ほしの、おうじさま
☆☆☆☆
一夜明け、迎えた土曜日は0to0に入社して三度目の週休初日。
心底待ち焦がれていた貴重な休息日だ。

いくら恵まれた環境であるとはいえ、新社会人生活というものはやはり緊張の連続で、一週間乗り切った時点でもうすっかり疲労困憊である。
だから土、日の休みで充分に鋭気を養っておかないと。

これでもし高校生の時のバイト先みたいな職場に就職してしまっていたら一体どうなっていたのだろうか…と考えると、すこぶるゾッとする。
それこそメンタルが壊れてしまっていたかもしれない。
つくづく、超優良企業である0to0に潜り込めたのは人生で最大の幸運であったと、幸せを噛み締める私なのであった。

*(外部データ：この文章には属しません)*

(* cleanupWatcher's log record for a failed Close. *)
Definition closeLog (r : error) (cm : CfgManager) : CfgManager :=
  match r with
  | Some _ => emit (EvLog ErrorLevel "Failed to close watcher" [zapError r]) cm
  | None => cm
  end.

(* The effects of failed passes of the retry loop. *)
Definition retryish (e : Effect) : Prop :=
  match e with
  | EvLoadConfig (_, Some _) => True
  | EvLog _ _ _ => True
  | EvSleep _ => True
  | _ => False
  end.

Definition isAddOrRemove (e : Effect) : Prop :=
  match e with
  | EvWatcherAdd _ _ => True
  | EvWatcherRemove _ _ => True
  | _ => False
  end.




(* The snapshot of the latest successful LoadConfig call in a trace. *)
Definition latest (acc : option ConfPtr) (e : Effect) : option ConfPtr :=
  match e with
  | EvLoadConfig (p, None) => Some p
  | _ => acc
  end.

Definition lastLoaded (tr : list Effect) : option ConfPtr :=
  fold_left latest tr None.

(* A non-nil error that the loader returns on some call. *)
Definition loadError (l : CfgLoader) (e : error) : Prop :=
  e <> None /\ exists i, snd (LoadConfig l i) = e.

(** Every step of a run, by what it does to the manager.  The states are
    those the methods compute; [step_Step] below shows that nothing else
    happens. *)
Inductive Step : CfgManager -> CfgManager -> Prop :=
| StepNone cm : Step cm cm
| StepInitLoadFailed cm p e :
    once cm = false ->
    LoadConfig (loader cm) (loaderCalls cm) = (p, Some e) ->
    Step cm
      (set_once true
         (emit (EvLog ErrorLevel "Failed to load initial config" [zapError (Some e)])
            (bump_loaderCalls (emit (EvLoadConfig (p, Some e)) cm))))
| StepInitNoWatcher cm p :
    once cm = false ->
    LoadConfig (loader cm) (loaderCalls cm) = (p, None) ->
    watcher cm = None ->
    Step cm (set_once true (loadStored p cm))
| StepInitAddFailed cm p w e :
    once cm = false ->
    LoadConfig (loader cm) (loaderCalls cm) = (p, None) ->
    watcher cm = Some w ->
    wAdd w (watcherCalls cm) (GetConfigPath (loader cm)) = Some e ->
    Step cm
      (set_once true
         (emit (EvLog ErrorLevel "Failed to watch config file"
                  [zapString "path" (GetConfigPath (loader cm)); zapError (Some e)])
            (bump_watcherCalls
               (emit (EvWatcherAdd (GetConfigPath (loader cm)) (Some e))
                  (loadStored p cm)))))
| StepInitStarted cm p w :
    once cm = false ->
    LoadConfig (loader cm) (loaderCalls cm) = (p, None) ->
    watcher cm = Some w ->
    wAdd w (watcherCalls cm) (GetConfigPath (loader cm)) = None ->
    Step cm
      (set_once true
         (set_eventLoop Running
            (emit EvGo
               (bump_watcherCalls
                  (emit (EvWatcherAdd (GetConfigPath (loader cm)) None)
                     (loadStored p cm))))))
| StepWatcherCall cm w ev :
    watcher cm = Some w ->
    rwMutex cm = false ->
    isAddOrRemove ev ->
    Step cm (bump_watcherCalls (emit ev cm))
| StepReloadOutOfFuel cm k evs :
    eventLoop cm = Running ->
    rwMutex cm = false ->
    allFail (loader cm) (loaderCalls cm) k ->
    Forall retryish evs ->
    Step cm (advance (set_rwMutex true cm) evs k)
| StepReloaded cm k evs p :
    eventLoop cm = Running ->
    rwMutex cm = false ->
    allFail (loader cm) (loaderCalls cm) k ->
    Forall retryish evs ->
    LoadConfig (loader cm) (loaderCalls cm + k) = (p, None) ->
    Step cm
      (Unlock
         (emit (EvLog InfoLevel "Config reloaded"
                  [zapString "configPath" (GetConfigPath (loader cm))])
            (loadStored p (advance (set_rwMutex true cm) evs k))))
| StepReloadSent cm k evs :
    eventLoop cm = Running ->
    rwMutex cm = false ->
    allFail (loader cm) (loaderCalls cm) k ->
    Forall retryish evs ->
    (k = 0%nat -> MaxAttempts (retryPolicy cm) < 1) ->
    hasRoom (errorChan cm) = true ->
    Step cm
      (Unlock
         (emit (reloadFailedLog (loader cm)
                  (lastError (loader cm) (loaderCalls cm) k None))
            (set_errorChan
               (mkChan (cap (errorChan cm))
                  (buf (errorChan cm)
                     ++ [lastError (loader cm) (loaderCalls cm) k None]))
               (emit (EvSendError (lastError (loader cm) (loaderCalls cm) k None))
                  (advance (set_rwMutex true cm) evs k)))))
| StepReloadBlocked cm k evs :
    eventLoop cm = Running ->
    rwMutex cm = false ->
    allFail (loader cm) (loaderCalls cm) k ->
    Forall retryish evs ->
    (k = 0%nat -> MaxAttempts (retryPolicy cm) < 1) ->
    hasRoom (errorChan cm) = false ->
    Step cm
      (set_pendingSend (Some (lastError (loader cm) (loaderCalls cm) k None))
         (emit (EvSendError (lastError (loader cm) (loaderCalls cm) k None))
            (advance (set_rwMutex true cm) evs k)))
| StepWatcherError cm err :
    eventLoop cm = Running ->
    Step cm (emit (EvLog ErrorLevel "Watcher error" [zapError err]) cm)
| StepChannelClosed cm msg :
    eventLoop cm = Running ->
    Step cm (set_eventLoop Exited (emit (EvLog InfoLevel msg []) cm))
| StepCancelled cm w :
    eventLoop cm = Running ->
    watcher cm = Some w ->
    Step cm
      (set_eventLoop Exited
         (set_watcher None
            (closeLog (wClose w (watcherCalls cm))
               (bump_watcherCalls
                  (emit (EvWatcherClose (wClose w (watcherCalls cm)))
                     (emit (EvLog InfoLevel "Config watcher stopped"
                              [zapString "configPath" (GetConfigPath (loader cm))])
                        cm))))))
| StepLoopCrashed cm :
    eventLoop cm = Running ->
    watcher cm = None ->
    Step cm (set_eventLoop Exited cm)
| StepRecv cm x rest :
    buf (errorChan cm) = x :: rest ->
    pendingSend cm = None ->
    Step cm (set_errorChan (mkChan (cap (errorChan cm)) rest) cm)
| StepRecvResume cm x rest e :
    buf (errorChan cm) = x :: rest ->
    pendingSend cm = Some e ->
    Step cm
      (Unlock
         (emit (reloadFailedLog (loader cm) e)
            (set_pendingSend None
               (set_errorChan (mkChan (cap (errorChan cm)) (rest ++ [e])) cm)))).

(** * Properties *)

(** ** Invariants of a run

    A property of the manager that depends only on the loader, the stored
    snapshot, the configuration channel and the once flag, and that survives
    setting the once flag and storing any snapshot a successful LoadConfig
    can return, holds along every run. *)
Section Invariant.

Variable Inv : CfgManager -> Prop.
Variable Good : ConfPtr -> Prop.

Hypothesis Inv_frame : forall cm cm',
  loader cm' = loader cm -> config cm' = config cm ->
  configChan cm' = configChan cm -> once cm' = once cm -> Inv cm -> Inv cm'.
Hypothesis Inv_once : forall cm, Inv cm -> Inv (set_once true cm).
Hypothesis Inv_store : forall p cm,
  Inv cm -> Good p -> Inv (set_config (Some p) cm).
Hypothesis Inv_load : forall cm i p,
  Inv cm -> LoadConfig (loader cm) i = (p, None) -> Good p.

Lemma frames_Inv f cm : frames f -> Inv cm -> Inv (f cm).
Proof.
  intros Hf HI. destruct (Hf cm) as (H1 & H2 & H3 & H4).
  now apply (Inv_frame cm).
Qed.

Lemma keeps_state {A} (m : M A) Q cm :
  keeps Inv m Q -> Inv cm -> Inv (state_of (m cm)).
Proof.
  intros Hm HI. specialize (Hm cm HI).
  destruct (m cm); simpl; tauto.
Qed.

Lemma keeps_weaken {A} (m : M A) (Q R : A -> Prop) :
  keeps Inv m Q -> (forall a, Q a -> R a) -> keeps Inv m R.
Proof.
  intros Hm HQR cm HI. specialize (Hm cm HI).
  destruct (m cm); intuition.
Qed.

Lemma keeps_ret {A} (a : A) (Q : A -> Prop) : Q a -> keeps Inv (ret a) Q.
Proof. intros HQ cm HI. simpl. auto. Qed.

Lemma keeps_bind {A B} (m : M A) (f : A -> M B) Q R :
  keeps Inv m Q -> (forall a, Q a -> keeps Inv (f a) R) -> keeps Inv (bind m f) R.
Proof.
  intros Hm Hf cm HI. unfold bind. specialize (Hm cm HI).
  destruct (m cm) as [a cm'| | |]; auto.
  destruct Hm as [HI' HQ]. now apply Hf.
Qed.

Lemma keeps_modify f : frames f -> keeps Inv (modify f) (fun _ => True).
Proof. intros Hf cm HI. simpl. split; auto. now apply frames_Inv. Qed.

Lemma keeps_get {A} (f : CfgManager -> A) : keeps Inv (get f) (fun _ => True).
Proof. intros cm HI. simpl. auto. Qed.

Lemma keeps_panic {A} msg (Q : A -> Prop) : keeps Inv (panic msg) Q.
Proof. intros cm HI. simpl. auto. Qed.

Lemma keeps_park {A} (Q : A -> Prop) : keeps Inv park Q.
Proof. intros cm HI. simpl. auto. Qed.

Lemma keeps_deferred {A} f (m : M A) Q :
  (forall cm, Inv cm -> Inv (f cm)) -> keeps Inv m Q -> keeps Inv (deferred f m) Q.
Proof.
  intros Hf Hm cm HI. unfold deferred. specialize (Hm cm HI).
  destruct (m cm); auto.
  destruct Hm. split; auto.
Qed.

Lemma frames_emit e : frames (emit e).
Proof. intro cm. simpl. auto. Qed.

Lemma frames_set_rwMutex b : frames (set_rwMutex b).
Proof. intro cm. simpl. auto. Qed.

Lemma frames_set_watcher w : frames (set_watcher w).
Proof. intro cm. simpl. auto. Qed.

Lemma frames_set_eventLoop l : frames (set_eventLoop l).
Proof. intro cm. simpl. auto. Qed.

Lemma frames_spawn : frames (fun cm => set_eventLoop Running (emit EvGo cm)).
Proof. intro cm. simpl. auto. Qed.

Lemma keeps_log l msg fields :
  keeps Inv (modify (emit (EvLog l msg fields))) (fun _ => True).
Proof. apply keeps_modify, frames_emit. Qed.

Lemma keeps_callLoadConfig :
  keeps Inv callLoadConfig (fun r => snd r = None -> Good (fst r)).
Proof.
  intros cm HI. unfold callLoadConfig.
  destruct (LoadConfig (loader cm) (loaderCalls cm)) as [p e] eqn:E.
  split.
  - apply (Inv_frame cm); auto.
  - simpl. intros ->. now apply (Inv_load cm (loaderCalls cm)).
Qed.

Lemma keeps_watcherAdd name : keeps Inv (watcherAdd name) (fun _ => True).
Proof.
  intros cm HI. unfold watcherAdd. destruct (watcher cm); auto.
  split; auto. apply (Inv_frame cm); auto.
Qed.

Lemma keeps_watcherRemove name : keeps Inv (watcherRemove name) (fun _ => True).
Proof.
  intros cm HI. unfold watcherRemove. destruct (watcher cm); auto.
  split; auto. apply (Inv_frame cm); auto.
Qed.

Lemma keeps_watcherClose : keeps Inv watcherClose (fun _ => True).
Proof.
  intros cm HI. unfold watcherClose. destruct (watcher cm); auto.
  split; auto. apply (Inv_frame cm); auto.
Qed.

Lemma keeps_Lock : keeps Inv Lock (fun _ => True).
Proof.
  intros cm HI. unfold Lock. destruct (rwMutex cm); auto.
  split; auto. apply (Inv_frame cm); auto.
Qed.

Lemma keeps_RLock : keeps Inv RLock (fun _ => True).
Proof. intros cm HI. unfold RLock. destruct (rwMutex cm); auto. Qed.

Lemma keeps_sendError e : keeps Inv (sendError e) (fun _ => True).
Proof.
  intros cm HI. unfold sendError.
  destruct (Nat.ltb _ _); [split; auto|]; apply (Inv_frame cm); auto.
Qed.

Lemma keeps_store p : Good p -> keeps Inv (modify (set_config (Some p))) (fun _ => True).
Proof. intros HG cm HI. simpl. auto. Qed.

Lemma keeps_GetConfig : keeps Inv GetConfig (fun _ => True).
Proof.
  unfold GetConfig.
  eapply keeps_bind; [apply keeps_RLock|]; intros _ _.
  eapply keeps_bind; [apply keeps_get|]; intros [p|] _.
  - now apply keeps_ret.
  - apply keeps_panic.
Qed.

Lemma keeps_loadAndWatchConfig : keeps Inv loadAndWatchConfig (fun _ => True).
Proof.
  unfold loadAndWatchConfig.
  eapply keeps_bind; [apply keeps_callLoadConfig|].
  intros [newConfig [e|]] HG; simpl in HG.
  - eapply keeps_bind; [apply keeps_log|]; intros _ _. now apply keeps_ret.
  - eapply keeps_bind; [apply keeps_store; auto|]; intros _ _.
    eapply keeps_bind; [apply keeps_get|]; intros path _.
    eapply keeps_bind; [apply keeps_watcherAdd|]; intros [e|] _.
    + eapply keeps_bind; [apply keeps_log|]; intros _ _. now apply keeps_ret.
    + eapply keeps_bind; [apply keeps_modify, frames_spawn|]; intros _ _.
      now apply keeps_ret.
Qed.

Lemma keeps_Init : keeps Inv Init (fun _ => True).
Proof.
  unfold Init.
  eapply keeps_bind; [apply keeps_get|]; intros [|] _.
  - now apply keeps_ret.
  - apply keeps_deferred; [apply Inv_once|apply keeps_loadAndWatchConfig].
Qed.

とにかくせっかくの休日なのだから楽しまなければと、勢い良くベッドから抜け出し、洗面所で身なりを整えてから普段よりも遅めの朝食を摂った。
しかしその後、平日にはできない大がかりな掃除や洗濯、おかずの作り置きやその為の買い出し、合間合間に食事やお茶休憩や、友人家族への電話やメールでの近況報告なんかをしていたら、二日間のお休みなど瞬く間に過ぎ去って行き。
気が付けば月曜日の朝で、鳴り響く目覚まし時計のベルにより私はその事実を認識した。
スイッチを切りながら思わずベッドの中でため息。

土曜日の朝、『今日から連休だ♪』なんてはしゃいでいたあの瞬間から、光の速さで時間が経過してしまった。

……でも、まぁ、仕方がないよね…。